Exercise directions: Reproduce exactly, and only, the lines below from the one containing "split_and!; [done|done|by rewrite" through the one containing "setting m ms".

___ Input records

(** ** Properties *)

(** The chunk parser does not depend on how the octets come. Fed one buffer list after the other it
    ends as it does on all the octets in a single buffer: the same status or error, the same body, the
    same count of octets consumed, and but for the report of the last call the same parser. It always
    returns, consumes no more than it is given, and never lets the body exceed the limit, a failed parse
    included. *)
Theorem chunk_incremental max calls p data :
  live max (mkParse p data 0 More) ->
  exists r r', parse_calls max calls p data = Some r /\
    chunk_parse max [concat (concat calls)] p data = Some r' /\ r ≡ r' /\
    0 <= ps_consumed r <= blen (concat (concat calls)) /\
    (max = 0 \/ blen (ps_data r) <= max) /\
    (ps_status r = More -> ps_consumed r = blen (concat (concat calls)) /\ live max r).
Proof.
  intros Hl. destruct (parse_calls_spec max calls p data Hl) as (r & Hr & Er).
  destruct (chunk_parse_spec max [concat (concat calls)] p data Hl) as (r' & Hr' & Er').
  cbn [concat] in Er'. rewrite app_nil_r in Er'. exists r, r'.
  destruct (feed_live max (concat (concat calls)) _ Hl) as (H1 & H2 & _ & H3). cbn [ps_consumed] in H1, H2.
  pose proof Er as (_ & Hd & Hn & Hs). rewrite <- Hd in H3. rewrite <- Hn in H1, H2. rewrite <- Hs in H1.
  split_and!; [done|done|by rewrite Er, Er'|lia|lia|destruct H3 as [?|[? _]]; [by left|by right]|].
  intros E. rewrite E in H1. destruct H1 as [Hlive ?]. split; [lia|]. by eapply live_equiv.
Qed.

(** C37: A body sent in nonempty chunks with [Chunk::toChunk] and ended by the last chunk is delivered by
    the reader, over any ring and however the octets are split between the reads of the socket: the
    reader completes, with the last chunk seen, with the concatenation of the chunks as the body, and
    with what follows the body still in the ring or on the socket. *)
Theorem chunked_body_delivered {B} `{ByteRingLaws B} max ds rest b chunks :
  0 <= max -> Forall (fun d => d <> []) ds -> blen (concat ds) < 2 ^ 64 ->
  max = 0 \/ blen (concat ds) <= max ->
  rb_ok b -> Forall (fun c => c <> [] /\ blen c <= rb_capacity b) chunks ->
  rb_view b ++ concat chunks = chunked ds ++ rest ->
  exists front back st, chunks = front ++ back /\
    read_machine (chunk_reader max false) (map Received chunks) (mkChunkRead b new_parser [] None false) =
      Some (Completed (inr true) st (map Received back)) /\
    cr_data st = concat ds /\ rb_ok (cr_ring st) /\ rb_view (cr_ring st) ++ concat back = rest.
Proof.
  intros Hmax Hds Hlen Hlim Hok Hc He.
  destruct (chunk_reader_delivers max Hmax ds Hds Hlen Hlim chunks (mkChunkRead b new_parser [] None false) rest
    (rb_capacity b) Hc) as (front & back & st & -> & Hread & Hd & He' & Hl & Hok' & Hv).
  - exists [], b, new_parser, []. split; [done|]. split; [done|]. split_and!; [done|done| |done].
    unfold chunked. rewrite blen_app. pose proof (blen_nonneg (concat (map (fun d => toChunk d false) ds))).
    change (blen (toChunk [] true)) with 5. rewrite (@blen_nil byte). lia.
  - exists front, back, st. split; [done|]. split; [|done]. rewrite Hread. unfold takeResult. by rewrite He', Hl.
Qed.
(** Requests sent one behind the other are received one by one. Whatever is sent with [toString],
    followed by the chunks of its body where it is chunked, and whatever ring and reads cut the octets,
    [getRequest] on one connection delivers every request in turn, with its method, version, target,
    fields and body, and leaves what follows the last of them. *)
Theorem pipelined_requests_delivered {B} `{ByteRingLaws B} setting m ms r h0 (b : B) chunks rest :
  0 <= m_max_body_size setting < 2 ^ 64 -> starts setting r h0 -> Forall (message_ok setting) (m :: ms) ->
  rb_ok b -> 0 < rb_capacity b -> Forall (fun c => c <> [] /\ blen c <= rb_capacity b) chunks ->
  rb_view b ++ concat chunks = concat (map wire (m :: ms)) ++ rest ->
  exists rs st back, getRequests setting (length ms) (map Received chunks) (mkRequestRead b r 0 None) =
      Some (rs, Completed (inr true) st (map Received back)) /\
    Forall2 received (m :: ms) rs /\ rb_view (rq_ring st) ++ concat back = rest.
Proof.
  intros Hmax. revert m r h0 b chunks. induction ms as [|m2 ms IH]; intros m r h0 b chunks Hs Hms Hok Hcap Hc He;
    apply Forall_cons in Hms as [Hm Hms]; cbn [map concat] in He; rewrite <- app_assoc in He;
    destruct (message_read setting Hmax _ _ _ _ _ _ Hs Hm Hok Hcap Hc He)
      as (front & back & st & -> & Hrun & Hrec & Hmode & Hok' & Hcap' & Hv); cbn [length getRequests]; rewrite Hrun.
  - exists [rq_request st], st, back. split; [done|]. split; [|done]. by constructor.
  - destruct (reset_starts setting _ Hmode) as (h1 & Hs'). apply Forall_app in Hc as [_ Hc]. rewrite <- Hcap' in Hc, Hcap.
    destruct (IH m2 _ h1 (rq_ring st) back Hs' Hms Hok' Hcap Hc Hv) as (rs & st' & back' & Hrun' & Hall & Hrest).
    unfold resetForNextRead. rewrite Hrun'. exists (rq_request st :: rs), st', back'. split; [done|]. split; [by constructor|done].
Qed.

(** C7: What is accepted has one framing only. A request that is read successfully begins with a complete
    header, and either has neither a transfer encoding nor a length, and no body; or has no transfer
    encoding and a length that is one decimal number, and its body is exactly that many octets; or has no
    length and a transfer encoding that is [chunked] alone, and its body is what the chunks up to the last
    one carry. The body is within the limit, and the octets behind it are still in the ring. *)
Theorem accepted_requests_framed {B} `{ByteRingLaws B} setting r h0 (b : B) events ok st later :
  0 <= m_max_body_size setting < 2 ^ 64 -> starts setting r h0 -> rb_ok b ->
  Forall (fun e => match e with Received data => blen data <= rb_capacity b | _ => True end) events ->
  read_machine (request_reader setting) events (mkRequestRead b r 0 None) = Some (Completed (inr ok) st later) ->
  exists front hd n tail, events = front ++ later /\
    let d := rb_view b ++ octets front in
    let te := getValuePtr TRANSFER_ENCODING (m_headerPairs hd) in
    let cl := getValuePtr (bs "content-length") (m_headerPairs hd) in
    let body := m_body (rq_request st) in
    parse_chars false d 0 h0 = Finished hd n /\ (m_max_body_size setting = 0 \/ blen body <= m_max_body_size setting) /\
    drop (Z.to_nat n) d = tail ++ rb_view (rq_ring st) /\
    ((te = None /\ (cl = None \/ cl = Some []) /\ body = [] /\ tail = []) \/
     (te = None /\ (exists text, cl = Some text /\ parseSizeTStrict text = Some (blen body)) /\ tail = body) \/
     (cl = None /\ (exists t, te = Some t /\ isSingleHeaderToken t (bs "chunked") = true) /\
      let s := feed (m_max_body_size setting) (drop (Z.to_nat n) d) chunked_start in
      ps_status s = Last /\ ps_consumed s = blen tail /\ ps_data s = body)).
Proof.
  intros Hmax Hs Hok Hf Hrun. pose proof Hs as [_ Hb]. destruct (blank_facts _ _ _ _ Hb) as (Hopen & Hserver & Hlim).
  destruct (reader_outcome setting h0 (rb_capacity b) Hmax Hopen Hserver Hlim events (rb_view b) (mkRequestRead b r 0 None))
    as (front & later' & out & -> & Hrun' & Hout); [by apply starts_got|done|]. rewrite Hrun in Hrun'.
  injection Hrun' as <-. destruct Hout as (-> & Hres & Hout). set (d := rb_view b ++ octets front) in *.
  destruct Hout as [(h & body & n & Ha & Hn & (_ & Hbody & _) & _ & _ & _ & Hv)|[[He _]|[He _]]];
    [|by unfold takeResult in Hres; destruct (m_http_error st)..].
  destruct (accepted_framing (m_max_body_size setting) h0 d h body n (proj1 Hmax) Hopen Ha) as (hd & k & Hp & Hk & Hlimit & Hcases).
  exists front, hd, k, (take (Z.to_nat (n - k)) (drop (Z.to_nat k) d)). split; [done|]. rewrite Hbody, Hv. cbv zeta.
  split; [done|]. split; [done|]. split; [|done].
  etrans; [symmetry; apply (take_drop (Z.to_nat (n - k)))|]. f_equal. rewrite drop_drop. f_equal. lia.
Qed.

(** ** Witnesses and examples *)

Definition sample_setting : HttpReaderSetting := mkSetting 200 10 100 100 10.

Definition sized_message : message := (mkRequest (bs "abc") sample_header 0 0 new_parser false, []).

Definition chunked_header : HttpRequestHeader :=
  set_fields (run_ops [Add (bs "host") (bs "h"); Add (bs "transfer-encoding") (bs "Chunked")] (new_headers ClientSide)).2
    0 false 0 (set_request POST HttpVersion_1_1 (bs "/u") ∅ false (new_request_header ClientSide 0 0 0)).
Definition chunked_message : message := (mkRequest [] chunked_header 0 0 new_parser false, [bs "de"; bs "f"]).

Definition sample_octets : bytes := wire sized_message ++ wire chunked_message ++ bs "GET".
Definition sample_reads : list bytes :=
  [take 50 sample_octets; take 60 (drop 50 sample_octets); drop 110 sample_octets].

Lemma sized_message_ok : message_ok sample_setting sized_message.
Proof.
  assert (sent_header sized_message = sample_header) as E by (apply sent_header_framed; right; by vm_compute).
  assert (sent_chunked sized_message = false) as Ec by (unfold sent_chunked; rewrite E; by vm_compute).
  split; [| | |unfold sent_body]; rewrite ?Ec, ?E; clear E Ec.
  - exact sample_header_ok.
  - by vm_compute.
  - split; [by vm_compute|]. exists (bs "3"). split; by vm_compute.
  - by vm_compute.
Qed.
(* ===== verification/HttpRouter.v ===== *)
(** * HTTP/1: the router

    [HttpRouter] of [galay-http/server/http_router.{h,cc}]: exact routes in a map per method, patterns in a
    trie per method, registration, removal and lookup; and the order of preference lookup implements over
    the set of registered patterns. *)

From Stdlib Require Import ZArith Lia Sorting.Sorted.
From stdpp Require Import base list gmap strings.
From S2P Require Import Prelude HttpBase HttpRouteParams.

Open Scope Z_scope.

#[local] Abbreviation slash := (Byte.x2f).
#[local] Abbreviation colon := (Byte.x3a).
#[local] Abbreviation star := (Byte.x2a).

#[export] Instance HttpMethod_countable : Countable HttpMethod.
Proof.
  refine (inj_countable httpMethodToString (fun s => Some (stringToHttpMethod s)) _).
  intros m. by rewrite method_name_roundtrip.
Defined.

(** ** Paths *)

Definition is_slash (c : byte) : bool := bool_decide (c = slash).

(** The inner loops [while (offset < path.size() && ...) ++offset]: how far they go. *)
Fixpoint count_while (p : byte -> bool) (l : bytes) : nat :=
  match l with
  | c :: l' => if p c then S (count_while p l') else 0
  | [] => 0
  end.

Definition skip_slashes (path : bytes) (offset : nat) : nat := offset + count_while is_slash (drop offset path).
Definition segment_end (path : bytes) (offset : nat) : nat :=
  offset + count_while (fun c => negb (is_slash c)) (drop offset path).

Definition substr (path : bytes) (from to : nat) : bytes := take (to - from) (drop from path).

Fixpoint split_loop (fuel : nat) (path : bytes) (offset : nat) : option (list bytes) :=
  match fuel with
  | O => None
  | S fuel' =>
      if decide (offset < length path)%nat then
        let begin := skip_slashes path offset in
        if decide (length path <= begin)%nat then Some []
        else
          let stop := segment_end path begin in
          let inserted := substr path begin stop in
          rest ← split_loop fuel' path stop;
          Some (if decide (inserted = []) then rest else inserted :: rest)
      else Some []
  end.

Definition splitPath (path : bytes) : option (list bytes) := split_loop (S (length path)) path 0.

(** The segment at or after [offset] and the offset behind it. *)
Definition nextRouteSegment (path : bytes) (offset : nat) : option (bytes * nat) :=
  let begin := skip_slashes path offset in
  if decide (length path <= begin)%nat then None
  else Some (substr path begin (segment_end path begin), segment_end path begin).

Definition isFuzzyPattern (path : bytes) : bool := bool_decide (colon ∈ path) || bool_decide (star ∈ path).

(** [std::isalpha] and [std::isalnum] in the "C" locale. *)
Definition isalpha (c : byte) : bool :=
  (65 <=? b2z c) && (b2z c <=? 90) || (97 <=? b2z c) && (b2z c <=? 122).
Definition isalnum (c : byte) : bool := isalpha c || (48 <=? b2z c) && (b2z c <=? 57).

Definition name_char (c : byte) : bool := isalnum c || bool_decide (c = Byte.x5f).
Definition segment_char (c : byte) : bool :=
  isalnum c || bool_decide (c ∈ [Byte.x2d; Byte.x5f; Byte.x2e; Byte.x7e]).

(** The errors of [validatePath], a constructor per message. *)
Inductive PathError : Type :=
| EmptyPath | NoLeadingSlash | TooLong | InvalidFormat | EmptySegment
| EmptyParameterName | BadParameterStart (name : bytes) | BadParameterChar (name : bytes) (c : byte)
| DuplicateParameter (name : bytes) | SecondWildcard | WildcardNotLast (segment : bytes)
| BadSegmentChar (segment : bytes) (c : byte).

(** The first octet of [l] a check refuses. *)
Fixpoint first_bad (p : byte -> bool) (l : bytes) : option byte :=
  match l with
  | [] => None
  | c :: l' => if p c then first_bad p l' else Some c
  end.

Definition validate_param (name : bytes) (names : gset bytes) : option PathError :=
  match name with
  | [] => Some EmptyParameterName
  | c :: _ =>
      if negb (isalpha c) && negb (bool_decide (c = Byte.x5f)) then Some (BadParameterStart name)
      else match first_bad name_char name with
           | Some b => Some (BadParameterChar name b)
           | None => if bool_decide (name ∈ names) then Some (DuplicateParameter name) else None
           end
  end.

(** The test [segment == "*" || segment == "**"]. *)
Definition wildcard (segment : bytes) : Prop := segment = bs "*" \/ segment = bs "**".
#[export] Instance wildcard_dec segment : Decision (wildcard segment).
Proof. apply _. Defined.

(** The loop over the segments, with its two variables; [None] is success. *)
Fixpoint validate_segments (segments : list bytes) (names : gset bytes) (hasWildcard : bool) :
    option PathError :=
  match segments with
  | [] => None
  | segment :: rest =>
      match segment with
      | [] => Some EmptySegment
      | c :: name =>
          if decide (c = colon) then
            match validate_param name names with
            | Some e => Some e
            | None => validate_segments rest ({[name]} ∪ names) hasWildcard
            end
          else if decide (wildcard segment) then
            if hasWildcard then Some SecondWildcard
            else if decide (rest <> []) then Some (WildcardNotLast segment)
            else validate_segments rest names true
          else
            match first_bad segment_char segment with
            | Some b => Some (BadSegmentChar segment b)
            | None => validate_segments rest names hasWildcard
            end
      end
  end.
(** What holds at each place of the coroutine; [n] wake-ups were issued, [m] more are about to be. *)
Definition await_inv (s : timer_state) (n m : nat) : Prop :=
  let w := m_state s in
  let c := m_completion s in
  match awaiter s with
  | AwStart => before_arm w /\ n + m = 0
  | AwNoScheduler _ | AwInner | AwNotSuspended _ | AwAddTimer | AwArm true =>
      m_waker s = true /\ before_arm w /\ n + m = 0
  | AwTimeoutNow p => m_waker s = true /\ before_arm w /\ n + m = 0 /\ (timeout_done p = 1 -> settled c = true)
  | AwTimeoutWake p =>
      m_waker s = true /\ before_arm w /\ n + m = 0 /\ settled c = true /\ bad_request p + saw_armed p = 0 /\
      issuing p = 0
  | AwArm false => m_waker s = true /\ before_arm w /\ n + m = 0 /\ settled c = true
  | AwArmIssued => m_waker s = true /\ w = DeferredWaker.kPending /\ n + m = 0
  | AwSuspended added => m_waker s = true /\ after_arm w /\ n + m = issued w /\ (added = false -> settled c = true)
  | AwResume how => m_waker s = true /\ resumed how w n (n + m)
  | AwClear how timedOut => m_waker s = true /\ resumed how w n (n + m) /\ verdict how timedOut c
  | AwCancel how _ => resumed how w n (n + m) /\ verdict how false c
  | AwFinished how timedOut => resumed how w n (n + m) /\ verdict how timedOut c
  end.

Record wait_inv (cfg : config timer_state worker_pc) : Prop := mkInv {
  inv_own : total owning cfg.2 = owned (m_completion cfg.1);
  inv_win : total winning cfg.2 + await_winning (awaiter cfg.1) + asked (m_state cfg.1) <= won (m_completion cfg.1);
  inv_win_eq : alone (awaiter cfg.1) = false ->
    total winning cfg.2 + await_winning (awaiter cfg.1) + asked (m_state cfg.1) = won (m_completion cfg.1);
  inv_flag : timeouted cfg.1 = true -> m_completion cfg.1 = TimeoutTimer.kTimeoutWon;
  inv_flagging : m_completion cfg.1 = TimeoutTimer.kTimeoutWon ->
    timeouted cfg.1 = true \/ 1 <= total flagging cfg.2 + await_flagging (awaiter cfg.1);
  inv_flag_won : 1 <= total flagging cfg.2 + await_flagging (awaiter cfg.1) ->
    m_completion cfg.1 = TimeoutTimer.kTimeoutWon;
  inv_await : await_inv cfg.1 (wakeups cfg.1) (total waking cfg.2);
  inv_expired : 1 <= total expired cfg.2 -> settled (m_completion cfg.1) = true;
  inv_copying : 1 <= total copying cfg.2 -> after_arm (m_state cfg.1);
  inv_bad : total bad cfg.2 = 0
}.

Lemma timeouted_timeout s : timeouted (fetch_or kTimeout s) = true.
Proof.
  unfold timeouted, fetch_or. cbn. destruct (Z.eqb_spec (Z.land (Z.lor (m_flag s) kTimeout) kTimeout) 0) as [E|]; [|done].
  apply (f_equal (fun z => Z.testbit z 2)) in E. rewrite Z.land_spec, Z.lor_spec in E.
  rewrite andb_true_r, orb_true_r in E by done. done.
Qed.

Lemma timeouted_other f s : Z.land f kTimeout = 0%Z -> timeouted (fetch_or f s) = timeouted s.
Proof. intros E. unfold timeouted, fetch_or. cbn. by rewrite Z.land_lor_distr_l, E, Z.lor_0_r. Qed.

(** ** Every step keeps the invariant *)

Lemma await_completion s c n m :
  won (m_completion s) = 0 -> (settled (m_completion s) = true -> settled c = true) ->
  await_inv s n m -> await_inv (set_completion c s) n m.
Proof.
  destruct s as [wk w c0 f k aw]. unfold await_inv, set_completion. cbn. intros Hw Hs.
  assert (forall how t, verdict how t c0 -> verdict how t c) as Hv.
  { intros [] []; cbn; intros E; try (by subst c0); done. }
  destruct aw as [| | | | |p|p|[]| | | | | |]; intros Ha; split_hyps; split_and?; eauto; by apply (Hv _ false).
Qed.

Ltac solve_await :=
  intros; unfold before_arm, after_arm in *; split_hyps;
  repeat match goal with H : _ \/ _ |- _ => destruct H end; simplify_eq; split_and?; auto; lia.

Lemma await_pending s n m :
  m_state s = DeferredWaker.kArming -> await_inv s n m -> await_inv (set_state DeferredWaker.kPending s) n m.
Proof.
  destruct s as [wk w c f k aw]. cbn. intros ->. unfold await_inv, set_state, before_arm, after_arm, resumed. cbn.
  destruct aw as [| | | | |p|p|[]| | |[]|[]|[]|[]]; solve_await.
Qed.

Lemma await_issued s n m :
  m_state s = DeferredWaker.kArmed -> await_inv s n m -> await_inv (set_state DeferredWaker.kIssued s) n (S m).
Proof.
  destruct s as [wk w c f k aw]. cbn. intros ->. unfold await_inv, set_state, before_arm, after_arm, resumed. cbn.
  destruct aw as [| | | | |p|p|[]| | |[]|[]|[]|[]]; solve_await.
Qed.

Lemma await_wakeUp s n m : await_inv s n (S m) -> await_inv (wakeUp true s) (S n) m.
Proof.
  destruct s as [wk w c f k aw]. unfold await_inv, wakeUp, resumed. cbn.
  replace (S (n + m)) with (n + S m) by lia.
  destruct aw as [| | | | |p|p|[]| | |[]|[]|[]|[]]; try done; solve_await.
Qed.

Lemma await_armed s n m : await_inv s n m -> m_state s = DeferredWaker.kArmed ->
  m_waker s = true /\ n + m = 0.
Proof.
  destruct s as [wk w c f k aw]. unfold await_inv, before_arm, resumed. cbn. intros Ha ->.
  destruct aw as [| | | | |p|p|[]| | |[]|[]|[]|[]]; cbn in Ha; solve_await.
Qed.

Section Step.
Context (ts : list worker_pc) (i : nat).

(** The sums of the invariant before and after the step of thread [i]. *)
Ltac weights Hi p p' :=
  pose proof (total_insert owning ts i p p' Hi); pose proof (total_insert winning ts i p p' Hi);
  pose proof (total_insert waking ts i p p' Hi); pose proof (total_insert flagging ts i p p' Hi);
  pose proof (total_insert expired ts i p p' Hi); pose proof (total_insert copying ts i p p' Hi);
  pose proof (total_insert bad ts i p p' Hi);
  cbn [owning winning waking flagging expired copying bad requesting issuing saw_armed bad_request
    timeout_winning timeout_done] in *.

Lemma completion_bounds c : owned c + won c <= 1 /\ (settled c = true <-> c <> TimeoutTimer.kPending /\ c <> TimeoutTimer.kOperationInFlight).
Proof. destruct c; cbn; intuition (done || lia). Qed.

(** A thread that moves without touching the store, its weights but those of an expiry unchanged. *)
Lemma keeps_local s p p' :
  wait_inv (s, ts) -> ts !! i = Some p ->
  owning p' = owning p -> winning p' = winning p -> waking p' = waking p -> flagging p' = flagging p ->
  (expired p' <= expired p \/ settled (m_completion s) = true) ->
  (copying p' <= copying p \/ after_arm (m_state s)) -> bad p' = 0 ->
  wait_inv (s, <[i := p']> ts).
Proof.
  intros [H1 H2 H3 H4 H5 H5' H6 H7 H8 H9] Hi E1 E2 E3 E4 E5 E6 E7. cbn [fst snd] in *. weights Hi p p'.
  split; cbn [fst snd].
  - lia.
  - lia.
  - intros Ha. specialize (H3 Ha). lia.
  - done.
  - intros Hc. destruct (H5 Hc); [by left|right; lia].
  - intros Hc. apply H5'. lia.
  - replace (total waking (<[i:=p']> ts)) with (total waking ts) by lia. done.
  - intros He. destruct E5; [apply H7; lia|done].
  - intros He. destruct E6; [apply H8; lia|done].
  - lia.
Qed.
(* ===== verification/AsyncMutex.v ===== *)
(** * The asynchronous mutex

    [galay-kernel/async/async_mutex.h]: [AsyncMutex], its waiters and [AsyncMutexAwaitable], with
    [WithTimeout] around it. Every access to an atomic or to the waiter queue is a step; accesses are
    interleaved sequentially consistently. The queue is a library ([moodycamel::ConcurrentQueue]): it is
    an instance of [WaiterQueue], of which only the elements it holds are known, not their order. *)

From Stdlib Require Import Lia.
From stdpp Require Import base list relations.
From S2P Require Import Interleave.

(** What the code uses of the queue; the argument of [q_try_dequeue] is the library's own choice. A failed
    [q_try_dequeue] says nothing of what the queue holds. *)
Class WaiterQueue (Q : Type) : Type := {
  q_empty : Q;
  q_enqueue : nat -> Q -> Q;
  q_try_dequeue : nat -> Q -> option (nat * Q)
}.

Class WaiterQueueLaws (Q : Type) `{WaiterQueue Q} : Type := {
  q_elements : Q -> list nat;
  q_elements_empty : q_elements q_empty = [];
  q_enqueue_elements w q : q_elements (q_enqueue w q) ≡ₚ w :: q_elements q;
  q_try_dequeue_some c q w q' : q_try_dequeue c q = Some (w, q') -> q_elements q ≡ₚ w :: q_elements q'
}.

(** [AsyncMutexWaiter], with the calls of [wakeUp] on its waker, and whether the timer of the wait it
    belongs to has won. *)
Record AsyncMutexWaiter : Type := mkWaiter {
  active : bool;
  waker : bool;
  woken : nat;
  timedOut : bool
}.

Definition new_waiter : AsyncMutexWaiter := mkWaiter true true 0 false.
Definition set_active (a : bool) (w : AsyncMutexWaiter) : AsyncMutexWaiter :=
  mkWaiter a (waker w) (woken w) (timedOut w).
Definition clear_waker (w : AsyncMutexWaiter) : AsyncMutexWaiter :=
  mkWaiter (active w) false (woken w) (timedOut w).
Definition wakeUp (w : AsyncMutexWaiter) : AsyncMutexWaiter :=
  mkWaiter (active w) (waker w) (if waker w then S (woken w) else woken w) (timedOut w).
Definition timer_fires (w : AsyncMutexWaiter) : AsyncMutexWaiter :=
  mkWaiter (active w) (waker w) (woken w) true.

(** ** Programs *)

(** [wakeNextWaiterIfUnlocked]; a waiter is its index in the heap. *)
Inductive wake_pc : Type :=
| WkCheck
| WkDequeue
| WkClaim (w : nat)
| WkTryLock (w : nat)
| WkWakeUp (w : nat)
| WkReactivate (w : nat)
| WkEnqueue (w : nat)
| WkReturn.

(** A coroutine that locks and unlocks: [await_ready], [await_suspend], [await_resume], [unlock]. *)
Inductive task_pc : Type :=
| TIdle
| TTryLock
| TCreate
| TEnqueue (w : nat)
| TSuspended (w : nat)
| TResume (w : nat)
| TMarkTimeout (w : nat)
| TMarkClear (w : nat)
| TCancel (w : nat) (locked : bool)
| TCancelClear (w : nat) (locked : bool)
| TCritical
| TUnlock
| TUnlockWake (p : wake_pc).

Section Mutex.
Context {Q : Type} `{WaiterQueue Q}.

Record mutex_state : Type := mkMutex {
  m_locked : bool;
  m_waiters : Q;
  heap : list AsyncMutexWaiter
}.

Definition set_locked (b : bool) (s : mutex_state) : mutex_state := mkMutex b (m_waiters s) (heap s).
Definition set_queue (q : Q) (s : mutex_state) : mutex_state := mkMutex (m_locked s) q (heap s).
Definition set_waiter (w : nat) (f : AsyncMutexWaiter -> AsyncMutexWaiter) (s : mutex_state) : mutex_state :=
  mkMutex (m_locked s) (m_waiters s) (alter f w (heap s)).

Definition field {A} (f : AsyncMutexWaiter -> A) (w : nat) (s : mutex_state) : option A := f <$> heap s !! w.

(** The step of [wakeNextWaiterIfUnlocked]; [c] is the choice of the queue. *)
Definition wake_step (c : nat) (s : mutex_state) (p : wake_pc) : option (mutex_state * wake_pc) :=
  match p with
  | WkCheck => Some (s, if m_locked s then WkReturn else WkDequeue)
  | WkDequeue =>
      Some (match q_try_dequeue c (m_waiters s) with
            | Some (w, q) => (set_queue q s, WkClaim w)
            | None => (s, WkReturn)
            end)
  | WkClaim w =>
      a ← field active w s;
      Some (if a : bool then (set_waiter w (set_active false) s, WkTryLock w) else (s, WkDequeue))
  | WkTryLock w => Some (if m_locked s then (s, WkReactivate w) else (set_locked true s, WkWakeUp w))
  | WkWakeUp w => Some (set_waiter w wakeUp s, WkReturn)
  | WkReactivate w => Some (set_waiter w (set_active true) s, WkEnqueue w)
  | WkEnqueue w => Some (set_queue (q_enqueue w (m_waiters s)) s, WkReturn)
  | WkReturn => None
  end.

______

Response area:
  split_and!; [done|done|by rewrite Er, Er'|lia|lia|destruct H3 as [?|[? _]]; [by left|by right]|].
  intros E. rewrite E in H1. destruct H1 as [Hlive ?]. split; [lia|]. by eapply live_equiv.
Qed.

(** C37: A body sent in nonempty chunks with [Chunk::toChunk] and ended by the last chunk is delivered by
    the reader, over any ring and however the octets are split between the reads of the socket: the
    reader completes, with the last chunk seen, with the concatenation of the chunks as the body, and
    with what follows the body still in the ring or on the socket. *)
Theorem chunked_body_delivered {B} `{ByteRingLaws B} max ds rest b chunks :
  0 <= max -> Forall (fun d => d <> []) ds -> blen (concat ds) < 2 ^ 64 ->
  max = 0 \/ blen (concat ds) <= max ->
  rb_ok b -> Forall (fun c => c <> [] /\ blen c <= rb_capacity b) chunks ->
  rb_view b ++ concat chunks = chunked ds ++ rest ->
  exists front back st, chunks = front ++ back /\
    read_machine (chunk_reader max false) (map Received chunks) (mkChunkRead b new_parser [] None false) =
      Some (Completed (inr true) st (map Received back)) /\
    cr_data st = concat ds /\ rb_ok (cr_ring st) /\ rb_view (cr_ring st) ++ concat back = rest.
Proof.
  intros Hmax Hds Hlen Hlim Hok Hc He.
  destruct (chunk_reader_delivers max Hmax ds Hds Hlen Hlim chunks (mkChunkRead b new_parser [] None false) rest
    (rb_capacity b) Hc) as (front & back & st & -> & Hread & Hd & He' & Hl & Hok' & Hv).
  - exists [], b, new_parser, []. split; [done|]. split; [done|]. split_and!; [done|done| |done].
    unfold chunked. rewrite blen_app. pose proof (blen_nonneg (concat (map (fun d => toChunk d false) ds))).
    change (blen (toChunk [] true)) with 5. rewrite (@blen_nil byte). lia.
  - exists front, back, st. split; [done|]. split; [|done]. rewrite Hread. unfold takeResult. by rewrite He', Hl.
Qed.
(** Requests sent one behind the other are received one by one. Whatever is sent with [toString],
    followed by the chunks of its body where it is chunked, and whatever ring and reads cut the octets,
    [getRequest] on one connection delivers every request in turn, with its method, version, target,
    fields and body, and leaves what follows the last of them. *)
Theorem pipelined_requests_delivered {B} `{ByteRingLaws B} setting m ms r h0 (b : B) chunks rest :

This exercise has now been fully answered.